Hey, I want to thank you all for your responses to this thread. I am sorry I have not checked in, but I was waiting for the conclusive update on my Passat - which I still do not have. I had decided to fix it because there wasn't anything I really wanted to buy at that exact moment. A tech there offered to buy it for 4K - the issue was still unknown - but I decided the car was worth more than that running if I opted to sell it, and the repairs weren't likely to be more.

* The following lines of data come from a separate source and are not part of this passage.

(** Case analysis on the first action of a sequence that returned. *)
Ltac inv_bind H :=
  match type of H with
  | (?m ≫= _) = Ok _ =>
    let E := fresh "E" in
    destruct m eqn:E; simpl in H; [|discriminate H|discriminate H]
  end.

(** Decides [first_with_id] and [last_with_id] in a concrete registry of at
    most five chips. *)
Ltac resolve_id :=
  split; [reflexivity|];
  let j := fresh "j" in
  let Hj := fresh "Hj" in
  intros j Hj;
  do 5 (destruct j as [|j]; [first [lia | done]|]);
  first [lia | done].

(** * Properties *)

(** The two scenarios of the specification. *)
Example scenario_add :
  main 5 [("I1", (0, 0)); ("I2", (0, 0)); ("A1", (0, 0)); ("O1", (0, 0))]%float
         [Connect "I1" "A1"; Connect "I2" "A1"; Connect "A1" "O1";
          SetInput "I1" 3%float; SetInput "I2" 4%float; QueryOutput "O1"]
  = Ok [computation_starts; OutputValue 7%float;
        Text "***** Showing the connections that were established";
        Text "I1, Output = A1"; Text "I2, Output = A1";
        Text "A1, Input 1 = I1, Input 2 = I2, Output = O1";
        Text "O1, Input 1 = A1"; Text "O1, Input 1 = A1"].
Proof. vm_compute. reflexivity. Qed.

Example scenario_divide_by_zero :
  main 5 [("I1", (1, 1)); ("I2", (1, 1)); ("D1", (1, 1)); ("O1", (1, 1))]%float
         [Connect "I1" "D1"; Connect "I2" "D1"; Connect "D1" "O1";
          SetInput "I2" 0%float; QueryOutput "O1"]
  = Ok [computation_starts; Text "Error: Division by zero in chip D1";
        OutputValue 0%float;
        Text "***** Showing the connections that were established";
        Text "I1, Output = D1"; Text "I2, Output = D1";
        Text "D1, Input 1 = I1, Input 2 = I2, Output = O1";
        Text "O1, Input 1 = D1"; Text "O1, Input 1 = D1"].
Proof. vm_compute. reflexivity. Qed.
(** The three outcomes of an iteration, read off the directory. *)
Lemma passo_casos (e : estado) (p : caminho) :
  let '(i, ms) := extrair_info_comprovante (temp e) p in
  (* a file that is renamed *)
  (exists c nm a',
     ler (temp e) p = Some (Arquivo c) /\ destino c = Some nm
     /\ rename (temp e) p [nm] = inr a'
     /\ passo e p =
          acrescenta e a' [[nm]]
            [{| original := name p; novo_nome := nm; estado_final := Sucesso;
                tipo_texto := tipo_or_desconhecido (tipo_de i);
                data := valor (data_de i);
                destinatario :=
                  limpar_nome_arquivo (valor (destinatario_de i)) |}] ms)
  (* a file whose renaming fails *)
  \/ (exists c nm ex,
        ler (temp e) p = Some (Arquivo c) /\ destino c = Some nm
        /\ rename (temp e) p [nm] = inl ex
        /\ passo e p =
             acrescenta e (temp e) []
               [{| original := name p; novo_nome := py "-";
                   estado_final := ErroAoRenomear ex;
                   tipo_texto := tipo_or_desconhecido (tipo_de i);
                   data := valor (data_de i);
                   destinatario :=
                     limpar_nome_arquivo (valor (destinatario_de i)) |}] ms)
  (* a date or a payee is missing *)
  \/ (truthy (data_de i) && truthy (destinatario_de i) = false
      /\ passo e p =
           acrescenta e (temp e) []
             [{| original := name p; novo_nome := py "-";
                 estado_final := NaoEncontradas;
                 tipo_texto := tipo_or_desconhecido (tipo_de i);
                 data := py_or (data_de i) (py "N/A");
                 destinatario := py_or (destinatario_de i) (py "N/A") |}] ms).
Proof.
  pose proof (extrair_info_comprovante_ler (temp e) p) as Hl.
  unfold passo.
  destruct (extrair_info_comprovante (temp e) p) as [[[dt dest] tp] ms].
  cbn [fst] in Hl; cbn [data_de destinatario_de tipo_de fst snd].
  destruct (truthy dt && truthy dest) eqn:Ht.
  - assert (Hc : exists c, ler (temp e) p = Some (Arquivo c)
                           /\ info_de c = (dt, dest, tp)).
    { destruct (ler (temp e) p) as [[c|]|]; eauto;
        injection Hl as -> -> ->; discriminate. }
    destruct Hc as (c & Hc & Hi).
    assert (Hd : destino c =
                 Some (formatar_nome (valor dt)
                         (limpar_nome_arquivo (valor dest)))).
    { unfold destino; rewrite Hi; cbn [data_de destinatario_de fst snd].
      rewrite Ht; reflexivity. }
    destruct (rename (temp e) p
                [formatar_nome (valor dt) (limpar_nome_arquivo (valor dest))])
      as [ex | a'] eqn:Er.
    + right; left; eexists c, _, ex; repeat split; eauto.
      unfold acrescenta; rewrite app_nil_r; reflexivity.
    + left; eexists c, _, a'; repeat split; eauto.
  - right; right; split; [reflexivity|].
    unfold acrescenta; rewrite app_nil_r; reflexivity.
Qed.
(** * Feather Wiki development build script ([scripts/develop.js])

    A shallow embedding of the template substitution, HTML assembly,
    watch/rebuild and dev-server logic of [scripts/develop.js], followed by
    the properties established about it.

    Modelling conventions.
    - JavaScript text is a [string]: a sequence of code units, each below 256.
      Every marker the script looks for is made of such characters.
    - The values produced by [JSON.parse] are the inductive type
      [Json.value]; [JUndefined] is added for the result of reading a
      property that is not there, and [JHost] for the functions and objects
      a read can reach through the built-in prototypes.  A property read
      first sees what a value carries itself: the members of an object, the
      elements and [length] of an array, the characters and [length] of a
      string.  What a value inherits ([toString], [constructor], ...) is
      given by the [Runtime], a parameter of the model.
    - A JSON number is kept as the text its conversion to a string gives.
    - Code that can raise returns a [completion]: [Normal] or [Throw].
    - The file system, the bundler and the HTTP library are the environment:
      their answers are carried by the events that drive the [World]. *)

From Stdlib Require Import String Ascii List ZArith Lia Bool Arith.
From Stdlib Require Import Numbers.DecimalString.
Import ListNotations.
Open Scope list_scope.
Open Scope string_scope.

Set Warnings "-register-all".

Set Implicit Arguments.

(* ===================================================================== *)
(** * Completions: normal results and thrown exceptions                    *)
(* ===================================================================== *)

Inductive exn : Type :=
| TypeError (msg : string)
| SyntaxError (msg : string)
| SystemError (code : string)
| BuildFailure (msg : string).

Inductive completion (A : Type) : Type :=
| Normal (a : A)
| Throw (e : exn).

Arguments Normal {A} a.
Arguments Throw {A} e.

Definition bind {A B : Type} (c : completion A) (k : A -> completion B)
  : completion B :=
  match c with
  | Normal a => k a
  | Throw e => Throw e
  end.

Notation "x <- c ;; k" := (bind c (fun x => k))
  (at level 61, c at next level, right associativity).
Lemma inStep_inTransit (f : Fulfillment) :
  inStep f -> status f = "in-transit" ->
  progress f = [("created", true); ("dropped-off", true); ("collected", false)].
Proof. intros [_ [[E _]|[[_ H]|[E _]]]] Hs; [congruence | exact H | congruence]. Qed.

Lemma inStep_forward (f : Fulfillment) (newStatus now : string) (q p : bool) :
  inStep f ->
  (status f = "pending" /\ newStatus = "in-transit")
  \/ (status f = "in-transit" /\ newStatus = "completed") ->
  inStep (setPasswordUsed p (setQrCodeUsed q (advanced newStatus now f))).
Proof.
  intros Hf Hmove. pose proof Hf as [Hst _]. split.
  - unfold advanced. destruct (stageOfStatus newStatus); [|exact Hst].
    now apply stamped_mark.
  - destruct Hmove as [[Hs ->]|[Hs ->]].
    + right; left. split; [reflexivity|].
      destruct (progress_mark now _ _ _ (inStep_pending f Hf Hs)) as [H _]. exact H.
    + right; right. split; [reflexivity|].
      destruct (progress_mark now _ _ _ (inStep_inTransit f Hf Hs)) as [_ H]. exact H.
Qed.

Lemma inStep_exec (c : Call) (st : Store) :
  forwardOnly st c ->
  Forall inStep (fulfillments st) -> Forall inStep (fulfillments (exec c st)).
Proof.
  intros Hc Hst.
  destruct c as [data env|w now|w pw now|w s now|w]; cbn [exec].
  - cbn [createFulfillment snd]. rewrite fulfillments_saved.
    constructor; [apply inStep_new | exact Hst].
  - destruct (updateStatusViaQR_collection w now st)
      as [-> | (found & Hf & _ & Hs & ->)]; [exact Hst|].
    apply (Forall_updateFirst _ _ _ _ found); auto.
    intros Hfound.
    apply (inStep_forward found "in-transit" now true (passwordUsed found) Hfound); auto.
  - destruct (validateAndCollect_collection w pw now st)
      as [-> | (found & Hf & _ & Hs & _ & ->)]; [exact Hst|].
    apply (Forall_updateFirst _ _ _ _ found); auto.
    intros Hfound.
    apply (inStep_forward found "completed" now (qrCodeUsed found) true Hfound); auto.
  - pose proof (updateStatus_collection w s now st) as H.
    destruct (find (hasId w) (fulfillments st)) as [found|] eqn:Hf;
      rewrite H; [|exact Hst].
    apply (Forall_updateFirst _ _ _ _ found); auto.
    intros Hfound.
    apply (inStep_forward found s now (qrCodeUsed found) (passwordUsed found) Hfound).
    now apply Hc.
  - unfold deleteFulfillment. rewrite fulfillments_saved.
    apply Forall_forall. intros f Hin. apply filter_In in Hin as [Hin _].
    rewrite Forall_forall in Hst. auto.
Qed.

Alas, I STILL do not have it back.:banghead:

Before dropping the transmission, a conversation was had with VW engineers. Said, sounds like the fuel pump. Found that FP had 3.8 bars instead of 4.? (I am going off memory here and have no idea if the numbers sound reasonable, the point is, it was smidge low.) Good news! They replaced the fuel pump for $1200.00. Asked if lead tech could drive it home to assure it was fixed. I said yes. Sure enough, after a good thirty minutes of driving, the problem was back. They comped me the fuel pump.:laugh:

Back to Plan A. They were still thinking oil bolt (I'm thinking, my car is an '08, not an '07 so I'm going to be kind of pissed if that is the issue). Not the issue. Looks like there is a bad cam sensor so those are replaced. Timing chain is a little loose so that is tightened. 

But where is my car? 

Slammed with business, tech is pulled from my car to do quick jobs and get them out. They don't want the tech to have any time pressure when he is putting my car back together. A couple of more days.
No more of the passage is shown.